• **WHAT IS NEEDED**
Set out exactly, line by line, the stretch of data below that begins at the line containing "Lemma shrinks_setTimeoutId s" and ends at the line containing "Lemma shrinks_saveProgress s", with both ends kept.

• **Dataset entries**
————————
(** C3 fails on the code.  A one-minute session, the video playing: the
    timer expires at the tick of 60 s and injects the request to end the
    session; the TIME_UPDATE that arrives half a second later re-runs the
    effect, which injects the request again and starts a new interval, whose
    first tick injects it a third time, all with the same [sessionEndTime]. *)
Theorem C3_expiry_signalled_again :
  exists s1 s2,
    run 100 [Wait 60000] (session (freshVideo 600) (Some 1%Z) 0) = Some s1 /\
    sessionEndTime s1 = Some 60000%Z /\
    sessionEndRequests (effects s1) = [0%Q] /\
    timers s1 = [] /\
    run 100 [Wait 500; Do (timeUpdate 7); Wait 1000] s1 = Some s2 /\
    sessionEndTime s2 = Some 60000%Z /\
    sessionEndRequests (effects s2) = [0%Q; 7%Q; 7%Q].
Proof.
  do 2 eexists. split; [vm_compute; reflexivity |].
  split; [reflexivity |]. split; [reflexivity |]. split; [reflexivity |].
  split; [vm_compute; reflexivity |]. split; reflexivity.
Qed.

(** ** Debounced time updates *)

(** C2 fails on the code.  Two TIME_UPDATE messages one second apart, 5 then
    6: after the second, the clean-up of the AppState effect calls the
    debounced save with the position of the previous render, so the one
    write of the window carries 5, not 6. *)
Theorem C2_stale_position_written :
  exists s1 s2 p,
    run 16 [Do (timeUpdate 5); Wait 1000; Do (timeUpdate 6)]
        (session (freshVideo 600) (Some 30%Z) 0) = Some s1 /\
    (currentPlaybackTime s1 == 6)%Q /\
    findTimer 5 (timers s1)
      = Some (mkTimer 5 4000 (SaveProgress (Some (freshVideo 600)) true 5 None)) /\
    timeoutId s1 = Some 5%nat /\
    run 16 [Wait 3000] s1 = Some s2 /\
    storeWrites (effects s2) = [p] /\
    (lastPosition p == 5)%Q /\ ~ (lastPosition p == 6)%Q.
Proof.
  do 3 eexists. split; [vm_compute; reflexivity |].
  split; [reflexivity |]. split; [reflexivity |]. split; [reflexivity |].
  split; [vm_compute; reflexivity |]. split; [reflexivity |].
  split; [reflexivity | discriminate].
Qed.

(** What follows: once the store acknowledges that write, [setVideoData]
    re-renders, the same clean-up calls the debounced save of the previous
    render again, and a second write, with 6, is issued three seconds
    later. *)
Lemma acknowledged_write_is_repeated :
  exists s1 s2 p5 p6,
    run 16 [Do (timeUpdate 5); Wait 1000; Do (timeUpdate 6); Wait 3000]
        (session (freshVideo 600) (Some 30%Z) 0) = Some s1 /\
    storeWrites (effects s1) = [p5] /\
    run 16 [Do (UpdateSettled true p5); Wait 3000] s1 = Some s2 /\
    storeWrites (effects s2) = [p5; p6] /\
    (lastPosition p6 == 6)%Q.
Proof.
  do 4 eexists. split; [vm_compute; reflexivity |].
  split; [reflexivity |]. split; [vm_compute; reflexivity |].
  split; reflexivity.
Qed.


(** ** The countdown interval: one at most, owned by the ref, current *)

Lemma filter_filter {A} (f g : A -> bool) l :
  filter f (filter g l) = filter (fun x => g x && f x) l.
Proof.
  induction l as [| a l IH]; cbn; auto.
  destruct (g a); cbn; [destruct (f a) |]; rewrite IH; reflexivity.
Qed.

Lemma filter_comm {A} (f g : A -> bool) l :
  filter f (filter g l) = filter g (filter f l).
Proof.
  rewrite !filter_filter. apply filter_ext. intro a. apply andb_comm.
Qed.

Lemma map_filter_key {A B} (k : A -> B) (f : B -> bool) l :
  map k (filter (fun x => f (k x)) l) = filter f (map k l).
Proof.
  induction l as [| a l IH]; cbn; auto.
  destruct (f (k a)); cbn; rewrite IH; reflexivity.
Qed.

Lemma length_filter_le {A} (f : A -> bool) l : (length (filter f l) <= length l)%nat.
Proof.
  induction l as [| a l IH]; cbn; auto. destruct (f a); cbn; lia.
Qed.

Lemma shrinks_refl s : shrinks s s.
Proof.
  split; auto. exists (fun _ => true).
  induction (intervalKeys s) as [| a l IH]; cbn; congruence.
Qed.

Lemma shrinks_trans s1 s2 s3 : shrinks s1 s2 -> shrinks s2 s3 -> shrinks s1 s3.
Proof.
  intros [R1 (f & E1)] [R2 (g & E2)]. split; [congruence |].
  exists (fun x => f x && g x). rewrite E2, E1. apply filter_filter.
Qed.

Lemma intervalKeys_clear i ts s :
  timers s = ts ->
  forall s', timers s' = clearTimer i ts ->
  intervalKeys s' = filter (fun k => negb (Nat.eqb (fst k) i)) (intervalKeys s).
Proof.
  intros E s' E'. unfold intervalKeys. rewrite E', E. unfold clearTimer.
  rewrite filter_comm.
  apply (map_filter_key (fun t => (tid t, callback t))
           (fun k => negb (Nat.eqb (fst k) i))).
Qed.

Lemma shrinks_cancel id s : shrinks s (cancel id s).
Proof.
  destruct id as [i |]; [| apply shrinks_refl].
  split; auto. eexists. apply (@intervalKeys_clear i (timers s) s eq_refl).
  reflexivity.
Qed.

Lemma intervalKeys_app_save s ts v f p c id due :
  timers s = ts ++ [mkTimer id due (SaveProgress v f p c)] ->
  intervalKeys s = map (fun t => (tid t, callback t)) (filter isInterval ts).
Proof.
  intro E. unfold intervalKeys. rewrite E, filter_app. cbn. rewrite app_nil_r.
  reflexivity.
Qed.

Lemma shrinks_debouncedSaveProgress r p c s :
  shrinks s (debouncedSaveProgress r p c s).
Proof.
  unfold debouncedSaveProgress. rewrite debounce_eq. split; auto.
  erewrite intervalKeys_app_save by reflexivity.
  unfold pendingAfterClear. destruct (timeoutId s) as [i |].
  - eexists. apply (@intervalKeys_clear i (timers s) s eq_refl (setTimers (clearTimer i (timers s)) s)).
    reflexivity.
  - apply shrinks_refl.
Qed.

Create HintDb shrink.

Lemma shrinks_step_cancel s x id : shrinks s x -> shrinks s (cancel id x).
Proof. intro H. eapply shrinks_trans; [exact H | apply shrinks_cancel]. Qed.

Lemma shrinks_step_save s x r p c :
  shrinks s x -> shrinks s (debouncedSaveProgress r p c x).
Proof.
  intro H. eapply shrinks_trans; [exact H | apply shrinks_debouncedSaveProgress].
Qed.

Lemma shrinks_setVideoData s x v : shrinks s x -> shrinks s (setVideoData v x).
Proof. exact (fun H => H). Qed.
Lemma shrinks_setUserPrefs s x v : shrinks s x -> shrinks s (setUserPrefs v x).
Proof. exact (fun H => H). Qed.
Lemma shrinks_setSessionEndTime s x v : shrinks s x -> shrinks s (setSessionEndTime v x).
Proof. exact (fun H => H). Qed.
Lemma shrinks_setIsPlayerReady s x v : shrinks s x -> shrinks s (setIsPlayerReady v x).
Proof. exact (fun H => H). Qed.
Lemma shrinks_setCurrentPlaybackTime s x v :
  shrinks s x -> shrinks s (setCurrentPlaybackTime v x).
Proof. exact (fun H => H). Qed.
Lemma shrinks_setSessionTimeRemaining s x v :
  shrinks s x -> shrinks s (setSessionTimeRemaining v x).
Proof. exact (fun H => H). Qed.
Lemma shrinks_setIsFocused s x v : shrinks s x -> shrinks s (setIsFocused v x).
Proof. exact (fun H => H). Qed.
Lemma shrinks_setWebViewRef s x v : shrinks s x -> shrinks s (setWebViewRef v x).
Proof. exact (fun H => H). Qed.
Lemma shrinks_setTimeoutId s x v : shrinks s x -> shrinks s (setTimeoutId v x).
Proof. exact (fun H => H). Qed.
Lemma shrinks_setNow s x v : shrinks s x -> shrinks s (setNow v x).
Proof. exact (fun H => H). Qed.
Lemma shrinks_emit s x v : shrinks s x -> shrinks s (emit v x).
Proof. exact (fun H => H). Qed.

#[export] Hint Resolve shrinks_refl shrinks_step_cancel shrinks_step_save
  shrinks_setVideoData shrinks_setUserPrefs shrinks_setSessionEndTime
  shrinks_setIsPlayerReady shrinks_setCurrentPlaybackTime
  shrinks_setSessionTimeRemaining shrinks_setIsFocused shrinks_setWebViewRef
  shrinks_setTimeoutId shrinks_setNow shrinks_emit : shrink.

Lemma shrinks_saveProgress s x v f p c :
  shrinks s x -> shrinks s (saveProgress v f p c x).
Proof. unfold saveProgress. destruct progressToSave; auto with shrink. Qed.

Lemma shrinks_updateTimer s x e c : shrinks s x -> shrinks s (updateTimer e c x).
Proof.
  unfold updateTimer. intro H.
  destruct (_ <=? 0)%Z; [destruct (webViewRef _) |]; auto 7 with shrink.
Qed.

Lemma shrinks_handleFinalSessionEnd s p : shrinks s (handleFinalSessionEnd p s).
Proof. unfold handleFinalSessionEnd. auto with shrink. Qed.
#[export] Hint Resolve shrinks_saveProgress shrinks_updateTimer
  shrinks_handleFinalSessionEnd : shrink.

Lemma intervalKeys_rearm id due s :
  intervalKeys (setTimers (rearm id due (timers s)) s) = intervalKeys s.
Proof.
  unfold intervalKeys, rearm. cbn [timers setTimers].
  induction (timers s) as [| [i d cb] l IH]; cbn; auto.
  destruct (Nat.eqb i id); destruct cb; unfold isInterval; cbn;
    fold isInterval; rewrite ?IH; reflexivity.
Qed.

Lemma shrinks_rearm s x id due :
  shrinks s x -> shrinks s (setTimers (rearm id due (timers x)) x).
Proof.
  intros [R (f & E)]. split; auto. exists f. rewrite intervalKeys_rearm. exact E.
Qed.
————————
• **THE ANSWER**
Lemma shrinks_setTimeoutId s x v : shrinks s x -> shrinks s (setTimeoutId v x).
Proof. exact (fun H => H). Qed.
Lemma shrinks_setNow s x v : shrinks s x -> shrinks s (setNow v x).
Proof. exact (fun H => H). Qed.
Lemma shrinks_emit s x v : shrinks s x -> shrinks s (emit v x).
Proof. exact (fun H => H). Qed.

#[export] Hint Resolve shrinks_refl shrinks_step_cancel shrinks_step_save
  shrinks_setVideoData shrinks_setUserPrefs shrinks_setSessionEndTime
  shrinks_setIsPlayerReady shrinks_setCurrentPlaybackTime
  shrinks_setSessionTimeRemaining shrinks_setIsFocused shrinks_setWebViewRef
  shrinks_setTimeoutId shrinks_setNow shrinks_emit : shrink.

Lemma shrinks_saveProgress s x v f p c :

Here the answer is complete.